[Activity] Keeping every line intact, repeat the data word for word.

[Extracted data]
(** *** What [extract_username_from_url] and the file parser return *)

Section ExtractedNames.
Context `{UrlLib}.

Lemma extract_username_ok url u :
  extract_username_from_url url = Ok u ->
  exists s, validate_username s = Ok u.
Proof.
  unfold extract_username_from_url.
  set (t := strip url).
  repeat first
    [ match goal with
      | |- validate_username ?s = _ -> _ => intros Hv; exists s; exact Hv
      | |- (if ?b then _ else _) = _ -> _ => destruct b
      | |- match ?x with _ => _ end = _ -> _ => destruct x
      | |- Raise _ = Ok _ -> _ => discriminate
      end ].
Qed.

(** Whatever the shape of the input (plain name, mention, URL with or
    without scheme) and whatever [urlparse] returns, a name that
    [extract_username_from_url] returns obeys the naming rule and is in the
    normal form of [validate_username]. *)
Theorem extract_username_is_valid (url u : pystr) :
  extract_username_from_url url = Ok u ->
  valid_name u = true /\ validate_username u = Ok u.
Proof.
  intros Hex. apply extract_username_ok in Hex as [s Hs].
  apply validate_username_normal in Hs as (Hvalid & Hagain).
  split; assumption.
Qed.
(* ===== verification/_CoqProject ===== *)
-Q . S2P
Prelude.v
Utf8.v
Heap.v
Steps.v
Double.v
JsonValue.v
JsonParse.v
JsonGrammar.v
JsonNumber.v
JsonSerialize.v
JsonApi.v
Schema.v
Message.v
Initialize.v
Validate.v
Builders.v
Tasks.v
Skills.v
Mrtr.v
UriTemplate.v
UriExpand.v
Sha256.v
Base64.v
MrtrState.v
Sha1.v
Sse.v
Timer.v
Queue.v
Session.v
Dispatcher.v
Lifecycle.v
Registry.v
Server.v
Routes.v
RouteLaws.v
Listing.v
Discover.v
Handlers.v
Routing.v
ToolCall.v
Serving.v
Transport.v
WsFrame.v
Ws.v
Client.v
Stdio.v
Exchange.v
Paging.v
Serve.v
EndToEnd.v
Content.v
Loose.v
Sampling.v
Manifest.v
Pkce.v
Forms.v
OAuth.v
ClientMeta.v
Apps.v
Http.v
HttpText.v
Section value_ind.
Context (P : value -> Prop).
Context (Hnull : P VNull) (Hbool : forall b, P (VBool b)) (Hnum : forall d, P (VNumber d)).
Context (Hstr : forall s, P (VString s)).
Context (Harr : forall c l, Forall P l -> P (VArray c l)).
Context (Hobj : forall c l, Forall (fun kv => P kv.2) l -> P (VObject c l)).

Fixpoint value_ind' (v : value) : P v :=
  match v with
  | VNull => Hnull
  | VBool b => Hbool b
  | VNumber d => Hnum d
  | VString s => Hstr s
  | VArray c l =>
      Harr c l ((fix go l := match l return Forall P l with
                             | [] => Forall_nil_2 _
                             | x :: l' => Forall_cons_2 _ _ _ (value_ind' x) (go l')
                             end) l)
  | VObject c l =>
      Hobj c l ((fix go l := match l return Forall (fun kv => P kv.2) l with
                             | [] => Forall_nil_2 _
                             | x :: l' => Forall_cons_2 _ _ _ (value_ind' x.2) (go l')
                             end) l)
  end.
End value_ind.

(** ** Construction and destruction *)

(** [value_new]: one node, or NULL. *)
Definition value_new (v : value) : M (option value) :=
  ok <- xmalloc ;; ret (if ok then Some v else None).

Definition isnull0 (cap : nat) : bool := Nat.eqb cap 0.

(** [builtin_destroy] on a non-NULL node. *)
Fixpoint destroy (v : value) : M unit :=
  match v with
  | VString _ => xfree false ;; xfree false
  | VArray cap items =>
      (fix go (l : list value) : M unit :=
             match l with [] => ret tt | x :: l' => destroy x ;; go l' end) items ;;
      xfree (isnull0 cap) ;; xfree false
  | VObject cap members =>
      (fix go (l : list (bytes * value)) : M unit :=
             match l with
             | [] => ret tt
             | (_, x) :: l' => xfree false ;; destroy x ;; go l'
             end) members ;;
      xfree (isnull0 cap) ;; xfree (isnull0 cap) ;; xfree false
  | _ => xfree false
  end.

Definition builtin_destroy (v : option value) : M unit :=
  match v with None => ret tt | Some v => destroy v end.

Definition builtin_type_of (v : option value) : mcp_json_type_t :=
  match v with
  | None | Some VNull => MCP_JSON_NULL
  | Some (VBool _) => MCP_JSON_BOOL
  | Some (VNumber _) => MCP_JSON_NUMBER
  | Some (VString _) => MCP_JSON_STRING
  | Some (VArray _ _) => MCP_JSON_ARRAY
  | Some (VObject _ _) => MCP_JSON_OBJECT
  end.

[Expected answer]
(** *** What [extract_username_from_url] and the file parser return *)

Section ExtractedNames.
Context `{UrlLib}.

Lemma extract_username_ok url u :
  extract_username_from_url url = Ok u ->
  exists s, validate_username s = Ok u.
Proof.
  unfold extract_username_from_url.
  set (t := strip url).
  repeat first
    [ match goal with
      | |- validate_username ?s = _ -> _ => intros Hv; exists s; exact Hv
      | |- (if ?b then _ else _) = _ -> _ => destruct b
      | |- match ?x with _ => _ end = _ -> _ => destruct x
      | |- Raise _ = Ok _ -> _ => discriminate
      end ].
Qed.

(** Whatever the shape of the input (plain name, mention, URL with or
    without scheme) and whatever [urlparse] returns, a name that
    [extract_username_from_url] returns obeys the naming rule and is in the
    normal form of [validate_username]. *)
Theorem extract_username_is_valid (url u : pystr) :
  extract_username_from_url url = Ok u ->
  valid_name u = true /\ validate_username u = Ok u.
Proof.
  intros Hex. apply extract_username_ok in Hex as [s Hs].
  apply validate_username_normal in Hs as (Hvalid & Hagain).
  split; assumption.
Qed.
(* ===== verification/_CoqProject ===== *)
-Q . S2P
Prelude.v
Utf8.v
Heap.v
Steps.v
Double.v
JsonValue.v
JsonParse.v
JsonGrammar.v
JsonNumber.v
JsonSerialize.v
JsonApi.v
Schema.v
Message.v
Initialize.v
Validate.v
Builders.v
Tasks.v
Skills.v
Mrtr.v
UriTemplate.v
UriExpand.v
Sha256.v
Base64.v
MrtrState.v
Sha1.v
Sse.v
Timer.v
Queue.v
Session.v
Dispatcher.v
Lifecycle.v
Registry.v
Server.v
Routes.v
RouteLaws.v
Listing.v
Discover.v
Handlers.v
Routing.v
ToolCall.v
Serving.v
Transport.v
WsFrame.v
Ws.v
Client.v
Stdio.v
Exchange.v
Paging.v
Serve.v
EndToEnd.v
Content.v
Loose.v
Sampling.v
Manifest.v
Pkce.v
Forms.v
OAuth.v
ClientMeta.v
Apps.v
Http.v
HttpText.v
Section value_ind.
Context (P : value -> Prop).
Context (Hnull : P VNull) (Hbool : forall b, P (VBool b)) (Hnum : forall d, P (VNumber d)).
Context (Hstr : forall s, P (VString s)).
Context (Harr : forall c l, Forall P l -> P (VArray c l)).
Context (Hobj : forall c l, Forall (fun kv => P kv.2) l -> P (VObject c l)).

Fixpoint value_ind' (v : value) : P v :=
  match v with
  | VNull => Hnull
  | VBool b => Hbool b
  | VNumber d => Hnum d
  | VString s => Hstr s
  | VArray c l =>
      Harr c l ((fix go l := match l return Forall P l with
                             | [] => Forall_nil_2 _
                             | x :: l' => Forall_cons_2 _ _ _ (value_ind' x) (go l')
                             end) l)
  | VObject c l =>
      Hobj c l ((fix go l := match l return Forall (fun kv => P kv.2) l with
                             | [] => Forall_nil_2 _
                             | x :: l' => Forall_cons_2 _ _ _ (value_ind' x.2) (go l')
                             end) l)
  end.
End value_ind.

(** ** Construction and destruction *)

(** [value_new]: one node, or NULL. *)
Definition value_new (v : value) : M (option value) :=
  ok <- xmalloc ;; ret (if ok then Some v else None).

Definition isnull0 (cap : nat) : bool := Nat.eqb cap 0.

(** [builtin_destroy] on a non-NULL node. *)
Fixpoint destroy (v : value) : M unit :=
  match v with
  | VString _ => xfree false ;; xfree false
  | VArray cap items =>
      (fix go (l : list value) : M unit :=
             match l with [] => ret tt | x :: l' => destroy x ;; go l' end) items ;;
      xfree (isnull0 cap) ;; xfree false
  | VObject cap members =>
      (fix go (l : list (bytes * value)) : M unit :=
             match l with
             | [] => ret tt
             | (_, x) :: l' => xfree false ;; destroy x ;; go l'
             end) members ;;
      xfree (isnull0 cap) ;; xfree (isnull0 cap) ;; xfree false
  | _ => xfree false
  end.

Definition builtin_destroy (v : option value) : M unit :=
  match v with None => ret tt | Some v => destroy v end.

Definition builtin_type_of (v : option value) : mcp_json_type_t :=
  match v with
  | None | Some VNull => MCP_JSON_NULL
  | Some (VBool _) => MCP_JSON_BOOL
  | Some (VNumber _) => MCP_JSON_NUMBER
  | Some (VString _) => MCP_JSON_STRING
  | Some (VArray _ _) => MCP_JSON_ARRAY
  | Some (VObject _ _) => MCP_JSON_OBJECT
  end.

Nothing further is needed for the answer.